__Data supplied__:
########

Fixpoint validate_loop (password : str) (has_upper has_lower has_digit has_special : bool) : bool :=
  match password with
  | [] => has_upper && has_lower && has_digit && has_special
  | c :: password =>
    let '(has_upper, has_lower, has_digit, has_special) :=
      if negb has_upper && is_uppercase_char c then (true, has_lower, has_digit, has_special)
      else if negb has_lower && is_lowercase_char c then (has_upper, true, has_digit, has_special)
      else if negb has_digit && is_digit_char c then (has_upper, has_lower, true, has_special)
      else if negb has_special && is_special_char c then (has_upper, has_lower, has_digit, true)
      else (has_upper, has_lower, has_digit, has_special) in
    if has_upper && has_lower && has_digit && has_special then true else validate_loop password has_upper has_lower has_digit has_special
  end.

Definition validate (p : PasswordPolicy) (password : str) : bool :=
  if (Z.of_nat (length password) <? min_length_ p)%Z || (max_length_ p <? Z.of_nat (length password))%Z then false
  else validate_loop password (negb (require_uppercase_ p)) (negb (require_lowercase_ p)) (negb (require_digits_ p)) (negb (require_special_ p)).

Definition set_min_length (p : PasswordPolicy) (length : Z) : PasswordPolicy :=
  mkPolicy length (max_length_ p) (require_uppercase_ p) (require_lowercase_ p) (require_digits_ p) (require_special_ p) (max_login_attempts_ p).
Definition set_max_length (p : PasswordPolicy) (length : Z) : PasswordPolicy :=
  mkPolicy (min_length_ p) length (require_uppercase_ p) (require_lowercase_ p) (require_digits_ p) (require_special_ p) (max_login_attempts_ p).
Definition set_require_uppercase (p : PasswordPolicy) (require : bool) : PasswordPolicy :=
  mkPolicy (min_length_ p) (max_length_ p) require (require_lowercase_ p) (require_digits_ p) (require_special_ p) (max_login_attempts_ p).
Definition set_require_lowercase (p : PasswordPolicy) (require : bool) : PasswordPolicy :=
  mkPolicy (min_length_ p) (max_length_ p) (require_uppercase_ p) require (require_digits_ p) (require_special_ p) (max_login_attempts_ p).
Definition set_require_digits (p : PasswordPolicy) (require : bool) : PasswordPolicy :=
  mkPolicy (min_length_ p) (max_length_ p) (require_uppercase_ p) (require_lowercase_ p) require (require_special_ p) (max_login_attempts_ p).
Definition set_require_special (p : PasswordPolicy) (require : bool) : PasswordPolicy :=
  mkPolicy (min_length_ p) (max_length_ p) (require_uppercase_ p) (require_lowercase_ p) (require_digits_ p) require (max_login_attempts_ p).

(** ** [class CryptoToolKit] *)
Fixpoint compare_loop (a b : str) (result : Z) : Z :=
  match a, b with
  | x :: a, y :: b => compare_loop a b (Z.lor result (Z.lxor x y))
  | _, _ => result
  end.

(** The bytes are compared without an early exit. *)
Definition secure_compare (a b : str) : bool :=
  (Z.lor (compare_loop a b 0) (if decide (length a <> length b) then 1 else 0) =? 0)%Z.

(** ** [class UserCredentials] *)
Definition TIME_MIN : Z := (- 2 ^ 63)%Z.
Definition DEFAULT_MAX_ATTEMPTS : Z := 5.
Definition DEFAULT_LOCKOUT_DURATION : Z := 5.
Definition NS_PER_MINUTE : Z := 60000000000.

Record UserCredentials := mkCredentials {
  username_ : str;
  hashed_password_ : str;
  salt_ : str;
  failed_attempts_ : Z;
  last_failed_attempt_ : Z;
}.

Definition credentials_new (username hashed_password salt : str) : UserCredentials := mkCredentials username hashed_password salt 0 TIME_MIN.

Definition increment_failed_attempts (c : UserCredentials) (now : Z) : UserCredentials :=
  mkCredentials (username_ c) (hashed_password_ c) (salt_ c) (u64 (failed_attempts_ c + 1)) now.

Definition reset_failed_attempts (c : UserCredentials) : UserCredentials :=
  mkCredentials (username_ c) (hashed_password_ c) (salt_ c) 0 TIME_MIN.

(** ** The free functions of UserAuthenticator.cc *)
Definition username_char (c : Z) : bool := is_lowercase_char c || is_uppercase_char c || is_digit_char c || (c =? 95)%Z || (c =? 45)%Z.

(** The pattern ^[a-zA-Z0-9_-]{3,20}$. *)
Definition validate_username (username : str) : bool :=
  bool_decide (3 <= length username <= 20) && forallb username_char username.

(** The position of the first colon splits the data. *)
Fixpoint parse_credentials_data (credentials_data : str) : option (str * str) :=
  match credentials_data with
  | [] => None
  | c :: rest =>
    if decide (c = 58%Z) then Some ([], rest)
    else match parse_credentials_data rest with Some (salt, hashed_password) => Some (c :: salt, hashed_password) | None => None end
  end.

Definition format_credentials_data (salt hashed_password : str) : str := salt ++ 58%Z :: hashed_password.

(** ** [struct AuthResult] *)
Inductive AuthResult := LoggedIn | UserNotFound | AccountLocked | InvalidPassword.

(** The messages of the [AuthenticationException]s. *)
Inductive auth_error :=
| InvalidUsername | UsernameExists | PasswordRejected | NoSalt | NoHash | NotRegistered
| CurrentIncorrect (why : AuthResult) | NotFound | NotUpdated.

#[global] Instance AuthResult_eq_dec : EqDecision AuthResult.
Proof. solve_decision. Defined.

#[global] Instance auth_error_eq_dec : EqDecision auth_error.
Proof. solve_decision. Defined.

Section authenticator.
Context {D : Type} `{!Sqlite D}.
Context (pbkdf2 : str -> str -> option str) (overflow : Z -> Z -> option Z).

(** [now - last_failed_attempt_], of [int64_t]; [overflow] is none where an overflow is undefined. *)
Definition time_minus (a b : Z) : outcome Z :=
  if decide (- 2 ^ 63 <= a - b < 2 ^ 63)%Z then Ret (a - b)%Z else match overflow a b with Some z => Ret z | None => Undef end.

Definition is_locked_for (c : UserCredentials) (now lockout_duration max_attempts : Z) : outcome bool :=
  time_since_last_fail ← time_minus now (last_failed_attempt_ c);
  let minutes_since_last_fail := Z.quot time_since_last_fail NS_PER_MINUTE in
  Ret ((max_attempts <=? failed_attempts_ c) && (minutes_since_last_fail <? lockout_duration))%Z.

Definition is_locked (c : UserCredentials) (now : Z) : outcome bool := is_locked_for c now DEFAULT_LOCKOUT_DURATION DEFAULT_MAX_ATTEMPTS.

(** ** [class UserAuthenticator] *)
Record UserAuthenticator := mkAuth {
  password_policy_ : PasswordPolicy;
  users_ : gmap str UserCredentials;
  password_sql_ : @SQLiteManager D;
}.
Implicit Types (s : UserAuthenticator) (username password : str) (salt : option str) (now : Z).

########

__Task__:
Set down precisely the lines above between the line holding "Fixpoint compare_loop (a" and the line holding "Definition credentials_new (username", inclusive, and nothing beyond them.

__Solved exercise__:
Fixpoint compare_loop (a b : str) (result : Z) : Z :=
  match a, b with
  | x :: a, y :: b => compare_loop a b (Z.lor result (Z.lxor x y))
  | _, _ => result
  end.

(** The bytes are compared without an early exit. *)
Definition secure_compare (a b : str) : bool :=
  (Z.lor (compare_loop a b 0) (if decide (length a <> length b) then 1 else 0) =? 0)%Z.

(** ** [class UserCredentials] *)
Definition TIME_MIN : Z := (- 2 ^ 63)%Z.
Definition DEFAULT_MAX_ATTEMPTS : Z := 5.
Definition DEFAULT_LOCKOUT_DURATION : Z := 5.
Definition NS_PER_MINUTE : Z := 60000000000.

Record UserCredentials := mkCredentials {
  username_ : str;
  hashed_password_ : str;
  salt_ : str;
  failed_attempts_ : Z;
  last_failed_attempt_ : Z;
}.

Definition credentials_new (username hashed_password salt : str) : UserCredentials := mkCredentials username hashed_password salt 0 TIME_MIN.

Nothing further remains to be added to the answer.